• **TASK TO COMPLETE**: Can the data below be set down again exactly, line for line?

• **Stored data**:
================================
(* ===== verification/MultipartBuffer.v ===== *)
(** * Multipart bodies: delimiters and the stream buffer (crates/s3s-multipart/src)

    boundary.rs, delimiter.rs, buffer.rs and utils.rs: the boundary of a multipart body, the
    search for its delimiter in the data that has arrived, and the buffer that reads the body.

    The body is the sequence of events its stream will answer polls with: it is not ready, or
    it delivers a chunk or an error; after the last event it has ended.  [feeds] relates a
    buffer to the bytes that are still to be parsed, however the transport splits them. *)

From S2P Require Import Prelude.
From S2P Require Import Str.
From S2P Require Import Poll.

(** ** Errors (error.rs) *)

(** The boxed source of a stream error is its message. *)
Inductive Error :=
| StreamReadFailed (source : bytes)
| InvalidBoundary
| InvalidFormat
| IncompleteStream
| HeaderSizeExceeded (limit : nat)
| StreamPartNotLast
| StreamAlreadyTaken
| IncompleteStreamPart.

#[global] Instance Error_eq_dec : EqDecision Error.
Proof. solve_decision. Defined.

(** [ready!(m)?] in a function that returns a [Poll<Result<_, Error>>]. *)
Definition ready_try {St A B} (m : pollm St (result Error A)) (k : A -> pollm St (result Error B)) :
    pollm St (result Error B) :=
  r ← m; match r with Ok a => k a | Err e => mret (Err e) end.

Notation "x ←? m ; k" := (ready_try m (fun x => k))
  (at level 20, m at level 100, k at level 200, right associativity) : rust_scope.

(** ** The [memchr] crate *)

(** Indices of the bytes equal to [c], in increasing order. *)
Fixpoint positions (c : byte) (i : nat) (s : bytes) : list nat :=
  match s with
  | [] => []
  | d :: s' => if d =? c then i :: positions c (S i) s' else positions c (S i) s'
  end.

Definition find_index (p : byte -> bool) (s : bytes) : option nat :=
  match break_at p s with (_, []) => None | (a, _) => Some (length a) end.

Class Memchr := {
  (** [memmem::find(haystack, needle)] and [Finder::find]: the first occurrence *)
  memmem_find : bytes -> bytes -> option nat;
  memmem_find_spec : forall haystack needle, memmem_find haystack needle = find_sub needle haystack;
  (** [memchr], [memchr2] and [memchr_iter] *)
  memchr1 : byte -> bytes -> option nat;
  memchr1_spec : forall c s, memchr1 c s = find_index (fun d => d =? c) s;
  memchr2 : byte -> byte -> bytes -> option nat;
  memchr2_spec : forall c d s, memchr2 c d s = find_index (fun e => (e =? c) || (e =? d)) s;
  memchr_iter : byte -> bytes -> list nat;
  memchr_iter_spec : forall c s, memchr_iter c s = positions c 0 s
}.

Definition memchr_reference : Memchr.
Proof.
  refine {| memmem_find := fun h n => find_sub n h;
            memchr1 := fun c => find_index (fun d => d =? c);
            memchr2 := fun c d => find_index (fun e => (e =? c) || (e =? d));
            memchr_iter := fun c => positions c 0 |}; reflexivity.
Defined.

(** ** Byte helpers (utils.rs) *)

Definition is_ows (c : byte) : bool := (c =? " "%byte) || (c =? x09).

(** The two loops of [trim_ows]: off the front, then off the back. *)
Fixpoint trim_ows_front (value : bytes) : bytes :=
  match value with
  | first :: rest => if negb (is_ows first) then value else trim_ows_front rest
  | [] => value
  end.

Definition trim_ows (value : bytes) : bytes := reverse (trim_ows_front (reverse (trim_ows_front value))).

(** ** Boundaries (boundary.rs) *)

Definition is_bchar (c : byte) : bool :=
  is_ascii_alphanumeric c ||
  existsb (fun d => c =? d)
    ["'"%byte; "("%byte; ")"%byte; "+"%byte; "_"%byte; ","%byte; "-"%byte; "."%byte; "/"%byte; ":"%byte;
     "="%byte; "?"%byte; " "%byte].

(** A [Boundary] is its bytes, as [as_bytes] returns them. *)
Definition Boundary_new (boundary : bytes) : result Error bytes :=
  if (boundary =? []) || (70 <? length boundary)%nat then Err InvalidBoundary
  else if negb (forallb is_bchar boundary) then Err InvalidBoundary
  else if (match last boundary with Some c => is_ascii_whitespace c | None => false end) then Err InvalidBoundary
  else Ok boundary.

(** ** Delimiters (delimiter.rs) *)

Definition ADAPTIVE_TAIL_THRESHOLD : nat := 2048.

Inductive DataSearch :=
| Found (index : nat)
| Emit (end_ : nat)
| KeepAll.

Definition make_first_boundary (boundary : bytes) : bytes := str "--" ++ boundary.
Definition make_delimiter (boundary : bytes) : bytes := [x0d; x0a] ++ str "--" ++ boundary.

Section Delimiter.
Context `{Memchr}.

(** The loop over the candidate positions of the window. *)
Fixpoint first_match (haystack delimiter : bytes) (max start : nat) (rels : list nat) : nat :=
  match rels with
  | [] => 0
  | rel :: rels' =>
      let idx := start + rel in
      let len := length haystack - idx in
      if (len <=? max)%nat && (drop idx haystack =? take len delimiter) then len
      else first_match haystack delimiter max start rels'
  end.

Definition delimiter_prefix_suffix_len (haystack delimiter : bytes) : nat :=
  match delimiter with
  | [] => 0
  | first :: _ =>
      let max := length delimiter - 1 in
      let start := length haystack - max in
      let window := drop start haystack in
      match memchr1 first window with
      | None => 0
      | Some _ => first_match haystack delimiter max start (memchr_iter first window)
      end
  end.

(** The finder is the needle it was built with. *)
Definition search_data (haystack delimiter : bytes) : DataSearch :=
  match memmem_find haystack delimiter with
  | Some index => Found index
  | None =>
      let keep := length delimiter - 1 in
      let retain := if (ADAPTIVE_TAIL_THRESHOLD <? length haystack)%nat
                    then delimiter_prefix_suffix_len haystack delimiter
                    else keep in
      if (retain <? length haystack)%nat then Emit (length haystack - retain) else KeepAll
  end.
End Delimiter.

(** ** The stream buffer (buffer.rs) *)

Definition EMPTY_CHUNKS_PER_POLL : nat := 32.
Definition MAX_CONSECUTIVE_EMPTY_CHUNKS : nat := 1024.

(** One answer of the underlying stream to a poll. *)
Inductive event :=
| NotReady
| Item (r : result Error bytes).

Record StreamBuffer := {
  buf : bytes;
  stream : option (list event);
  eof : bool;
  polled_total : Z;
  read_until_cursor : nat;
  read_until_active : bool;
  empty_chunks : nat
}.

Definition StreamBuffer_new (s : list event) : StreamBuffer :=
  {| buf := []; stream := Some s; eof := false; polled_total := 0; read_until_cursor := 0;
     read_until_active := false; empty_chunks := 0 |}.

Definition set_buf (x : bytes) (b : StreamBuffer) : StreamBuffer :=
  {| buf := x; stream := stream b; eof := eof b; polled_total := polled_total b;
     read_until_cursor := read_until_cursor b; read_until_active := read_until_active b;
     empty_chunks := empty_chunks b |}.
Definition set_stream (x : list event) (b : StreamBuffer) : StreamBuffer :=
  {| buf := buf b; stream := Some x; eof := eof b; polled_total := polled_total b;
     read_until_cursor := read_until_cursor b; read_until_active := read_until_active b;
     empty_chunks := empty_chunks b |}.
Definition set_eof (b : StreamBuffer) : StreamBuffer :=
  {| buf := buf b; stream := stream b; eof := true; polled_total := polled_total b;
     read_until_cursor := read_until_cursor b; read_until_active := read_until_active b;
     empty_chunks := empty_chunks b |}.
Definition set_read_until (cursor : nat) (active : bool) (b : StreamBuffer) : StreamBuffer :=
  {| buf := buf b; stream := stream b; eof := eof b; polled_total := polled_total b;
     read_until_cursor := cursor; read_until_active := active; empty_chunks := empty_chunks b |}.
Definition set_counts (total : Z) (empties : nat) (b : StreamBuffer) : StreamBuffer :=
  {| buf := buf b; stream := stream b; eof := eof b; polled_total := total;
     read_until_cursor := read_until_cursor b; read_until_active := read_until_active b;
     empty_chunks := empties |}.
================================
• **EXERCISE ANSWER**:
(* ===== verification/MultipartBuffer.v ===== *)
(** * Multipart bodies: delimiters and the stream buffer (crates/s3s-multipart/src)

    boundary.rs, delimiter.rs, buffer.rs and utils.rs: the boundary of a multipart body, the
    search for its delimiter in the data that has arrived, and the buffer that reads the body.

    The body is the sequence of events its stream will answer polls with: it is not ready, or
    it delivers a chunk or an error; after the last event it has ended.  [feeds] relates a
    buffer to the bytes that are still to be parsed, however the transport splits them. *)

From S2P Require Import Prelude.
From S2P Require Import Str.
From S2P Require Import Poll.

(** ** Errors (error.rs) *)

(** The boxed source of a stream error is its message. *)
Inductive Error :=
| StreamReadFailed (source : bytes)
| InvalidBoundary
| InvalidFormat
| IncompleteStream
| HeaderSizeExceeded (limit : nat)
| StreamPartNotLast
| StreamAlreadyTaken
| IncompleteStreamPart.

#[global] Instance Error_eq_dec : EqDecision Error.
Proof. solve_decision. Defined.

(** [ready!(m)?] in a function that returns a [Poll<Result<_, Error>>]. *)
Definition ready_try {St A B} (m : pollm St (result Error A)) (k : A -> pollm St (result Error B)) :
    pollm St (result Error B) :=
  r ← m; match r with Ok a => k a | Err e => mret (Err e) end.

Notation "x ←? m ; k" := (ready_try m (fun x => k))
  (at level 20, m at level 100, k at level 200, right associativity) : rust_scope.

(** ** The [memchr] crate *)

(** Indices of the bytes equal to [c], in increasing order. *)
Fixpoint positions (c : byte) (i : nat) (s : bytes) : list nat :=
  match s with
  | [] => []
  | d :: s' => if d =? c then i :: positions c (S i) s' else positions c (S i) s'
  end.

Definition find_index (p : byte -> bool) (s : bytes) : option nat :=
  match break_at p s with (_, []) => None | (a, _) => Some (length a) end.

Class Memchr := {
  (** [memmem::find(haystack, needle)] and [Finder::find]: the first occurrence *)
  memmem_find : bytes -> bytes -> option nat;
  memmem_find_spec : forall haystack needle, memmem_find haystack needle = find_sub needle haystack;
  (** [memchr], [memchr2] and [memchr_iter] *)
  memchr1 : byte -> bytes -> option nat;
  memchr1_spec : forall c s, memchr1 c s = find_index (fun d => d =? c) s;
  memchr2 : byte -> byte -> bytes -> option nat;
  memchr2_spec : forall c d s, memchr2 c d s = find_index (fun e => (e =? c) || (e =? d)) s;
  memchr_iter : byte -> bytes -> list nat;
  memchr_iter_spec : forall c s, memchr_iter c s = positions c 0 s
}.

Definition memchr_reference : Memchr.
Proof.
  refine {| memmem_find := fun h n => find_sub n h;
            memchr1 := fun c => find_index (fun d => d =? c);
            memchr2 := fun c d => find_index (fun e => (e =? c) || (e =? d));
            memchr_iter := fun c => positions c 0 |}; reflexivity.
Defined.

(** ** Byte helpers (utils.rs) *)

Definition is_ows (c : byte) : bool := (c =? " "%byte) || (c =? x09).

(** The two loops of [trim_ows]: off the front, then off the back. *)
Fixpoint trim_ows_front (value : bytes) : bytes :=
  match value with
  | first :: rest => if negb (is_ows first) then value else trim_ows_front rest
  | [] => value
  end.

Definition trim_ows (value : bytes) : bytes := reverse (trim_ows_front (reverse (trim_ows_front value))).

(** ** Boundaries (boundary.rs) *)

Definition is_bchar (c : byte) : bool :=
  is_ascii_alphanumeric c ||
  existsb (fun d => c =? d)
    ["'"%byte; "("%byte; ")"%byte; "+"%byte; "_"%byte; ","%byte; "-"%byte; "."%byte; "/"%byte; ":"%byte;
     "="%byte; "?"%byte; " "%byte].

(** A [Boundary] is its bytes, as [as_bytes] returns them. *)
Definition Boundary_new (boundary : bytes) : result Error bytes :=
  if (boundary =? []) || (70 <? length boundary)%nat then Err InvalidBoundary
  else if negb (forallb is_bchar boundary) then Err InvalidBoundary
  else if (match last boundary with Some c => is_ascii_whitespace c | None => false end) then Err InvalidBoundary
  else Ok boundary.

(** ** Delimiters (delimiter.rs) *)

Definition ADAPTIVE_TAIL_THRESHOLD : nat := 2048.

Inductive DataSearch :=
| Found (index : nat)
| Emit (end_ : nat)
| KeepAll.

Definition make_first_boundary (boundary : bytes) : bytes := str "--" ++ boundary.
Definition make_delimiter (boundary : bytes) : bytes := [x0d; x0a] ++ str "--" ++ boundary.

Section Delimiter.
Context `{Memchr}.

(** The loop over the candidate positions of the window. *)
Fixpoint first_match (haystack delimiter : bytes) (max start : nat) (rels : list nat) : nat :=
  match rels with
  | [] => 0
  | rel :: rels' =>
      let idx := start + rel in
      let len := length haystack - idx in
      if (len <=? max)%nat && (drop idx haystack =? take len delimiter) then len
      else first_match haystack delimiter max start rels'
  end.

Definition delimiter_prefix_suffix_len (haystack delimiter : bytes) : nat :=
  match delimiter with
  | [] => 0
  | first :: _ =>
      let max := length delimiter - 1 in
      let start := length haystack - max in
      let window := drop start haystack in
      match memchr1 first window with
      | None => 0
      | Some _ => first_match haystack delimiter max start (memchr_iter first window)
      end
  end.

(** The finder is the needle it was built with. *)
Definition search_data (haystack delimiter : bytes) : DataSearch :=
  match memmem_find haystack delimiter with
  | Some index => Found index
  | None =>
      let keep := length delimiter - 1 in
      let retain := if (ADAPTIVE_TAIL_THRESHOLD <? length haystack)%nat
                    then delimiter_prefix_suffix_len haystack delimiter
                    else keep in
      if (retain <? length haystack)%nat then Emit (length haystack - retain) else KeepAll
  end.
End Delimiter.

(** ** The stream buffer (buffer.rs) *)

Definition EMPTY_CHUNKS_PER_POLL : nat := 32.
Definition MAX_CONSECUTIVE_EMPTY_CHUNKS : nat := 1024.

(** One answer of the underlying stream to a poll. *)
Inductive event :=
| NotReady
| Item (r : result Error bytes).

Record StreamBuffer := {
  buf : bytes;
  stream : option (list event);
  eof : bool;
  polled_total : Z;
  read_until_cursor : nat;
  read_until_active : bool;
  empty_chunks : nat
}.

Definition StreamBuffer_new (s : list event) : StreamBuffer :=
  {| buf := []; stream := Some s; eof := false; polled_total := 0; read_until_cursor := 0;
     read_until_active := false; empty_chunks := 0 |}.

Definition set_buf (x : bytes) (b : StreamBuffer) : StreamBuffer :=
  {| buf := x; stream := stream b; eof := eof b; polled_total := polled_total b;
     read_until_cursor := read_until_cursor b; read_until_active := read_until_active b;
     empty_chunks := empty_chunks b |}.
Definition set_stream (x : list event) (b : StreamBuffer) : StreamBuffer :=
  {| buf := buf b; stream := Some x; eof := eof b; polled_total := polled_total b;
     read_until_cursor := read_until_cursor b; read_until_active := read_until_active b;
     empty_chunks := empty_chunks b |}.
Definition set_eof (b : StreamBuffer) : StreamBuffer :=
  {| buf := buf b; stream := stream b; eof := true; polled_total := polled_total b;
     read_until_cursor := read_until_cursor b; read_until_active := read_until_active b;
     empty_chunks := empty_chunks b |}.
Definition set_read_until (cursor : nat) (active : bool) (b : StreamBuffer) : StreamBuffer :=
  {| buf := buf b; stream := stream b; eof := eof b; polled_total := polled_total b;
     read_until_cursor := cursor; read_until_active := active; empty_chunks := empty_chunks b |}.
Definition set_counts (total : Z) (empties : nat) (b : StreamBuffer) : StreamBuffer :=
  {| buf := buf b; stream := stream b; eof := eof b; polled_total := total;
     read_until_cursor := read_until_cursor b; read_until_active := read_until_active b;
     empty_chunks := empties |}.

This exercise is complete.